Rugby X
- Highest governing body: World Rugby
- Nicknames: X, Rugby X

Characteristics
- Contact: Full Contact
- Team members: five
- Mixed-sex: Separate competitions
- Type: Team sport, indoor, variant of rugby union

= Rugby X =

Variant of rugby union

Rugby X is a variant of rugby union, or more precisely rugby sevens, in which teams are made up of five players, typically three forwards and two backs. Matches are much shorter, usually played for ten minutes, without any half-time break.

The game was invented by Ben Ryan as variant of rugby sevens with more speed and action, and was first launched on 29 October 2019 as a six teams international tournament in The O2 Arena, London.

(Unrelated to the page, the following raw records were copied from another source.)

(** the limit is lost when a cost overflows the counter.  Whatever the
    limit, once a window has admitted anything, a request whose cost is the
    largest [int64] (a client's estimate header can say so) is admitted, and
    leaves the counter below zero. *)
Theorem local_cost_overflow (w : window) (i : nat) (req : Request) (now : Z) :
  Milliseconds (rq_Window req) ≤ 0 ∨ wd_id w = (now / Milliseconds (rq_Window req))%i64 →
  1 ≤ wd_consumed w ≤ rq_Limit req → is_int64 (rq_Limit req) → rq_Cost req = int64_max →
  let '(d, w') := window_allow w i req now in d_Allowed d = true ∧ wd_consumed w' < 0.
Proof.
  intros Hcur Hc Hl Hcost. unfold window_allow, roll. rewrite Hcost, Z.max_l by (unfold int64_max; lia).
  assert (Hw : (wd_consumed w + int64_max)%i64 = wd_consumed w + int64_max - 2 ^ 64).
  { unfold i64_add, wrap64, is_int64, int64_max in *.
    rewrite <-(Z.mod_unique (wd_consumed w + 9223372036854775807 + 2 ^ 63) (2 ^ 64) 1
      (wd_consumed w + 9223372036854775807 + 2 ^ 63 - 2 ^ 64)); lia. }
  destruct (Z.leb_spec (Milliseconds (rq_Window req)) 0) as [|Hpos];
    [|destruct Hcur as [?| ->]; [lia|rewrite Z.eqb_refl]]; cbn [wd_consumed]; rewrite Hw;
    (rewrite (proj2 (Z.ltb_ge _ _)) by (unfold is_int64, int64_max in *; lia)); cbn;
    unfold is_int64, int64_max in *; lia.
Qed.

Lemma local_cost_overflow_witness :
  let w := mkWindow 0 1 0 in
  let req := mkRequest "v1" "api" "llm" "key1" "" "" 10 int64_max Minute "" 0 false 0 in
  let '(d, w') := window_allow w 0 req 1000 in d_Allowed d = true ∧ wd_consumed w' < 0.
Proof.
  apply (local_cost_overflow (mkWindow 0 1 0) 0
    (mkRequest "v1" "api" "llm" "key1" "" "" 10 int64_max Minute "" 0 false 0) 1000).
  - right. reflexivity.
  - cbn. lia.
  - vm_compute. split; discriminate.
  - reflexivity.
Defined.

The rules (law variations) are similar to rugby sevens and are approved by World Rugby.

==Rules ==
The game is intended as a fast-paced version of rugby sevens, but contrary to this seven-a-side version, its rules vastly diverge from the rugby union classic rules:
- The pitch is half-sized compared to rugby sevens, with 55m x 32m dimensions plus 5m run offs.
- There are five players per side plus seven rolling substitutes that are allowed to come in at breaks in play following tries.
- The only score is the try; there are no conversions, drop goals or penalties. Tries are worth 5 points unless touched down within the "max zone", a 15-m wide space in the middle of the in-goal area. Tries in that area are worth 7 points.
- Kick-offs are replaced by tap starts on the scored-upon team's 5m line, with the opposing team standing 10m back.
- Chip kicks allowed but not box kicks, up and unders or any kick over 10m in height (referee is supposed to receive real time notification using ball tracking technology)
- Lineouts are replaced by quick throws made by a substitute.
- Scrums consist of three players per team with no pushing. Hooking the ball is allowed.
- Drawn matches are settled by a ‘one on one’ involving one defender on 5m line and one attacker 30m from goal with a ball. The attacker has 10 seconds to score. It is played as per a sudden death penalty shoot out – if Team A scores, Team B must then score or Team A wins the match.

==History==

The project was initially launched by Ben Ryan, former Olympic gold medalist Fiji's coach, with the cooperation of both World Rugby and RFU; the first tournament being held in London, England.

== Tournaments==
- 2019 Rugby X Tournament
  - Sides included France, Ireland, United States and England national sevens teams for the women's tournament and France, Ireland, United States, England and Argentina national sevens teams plus a Barbarian F.C. invitational team for the men's tournament.
  - The women's tournament was won by England and the men's tournament by Argentina.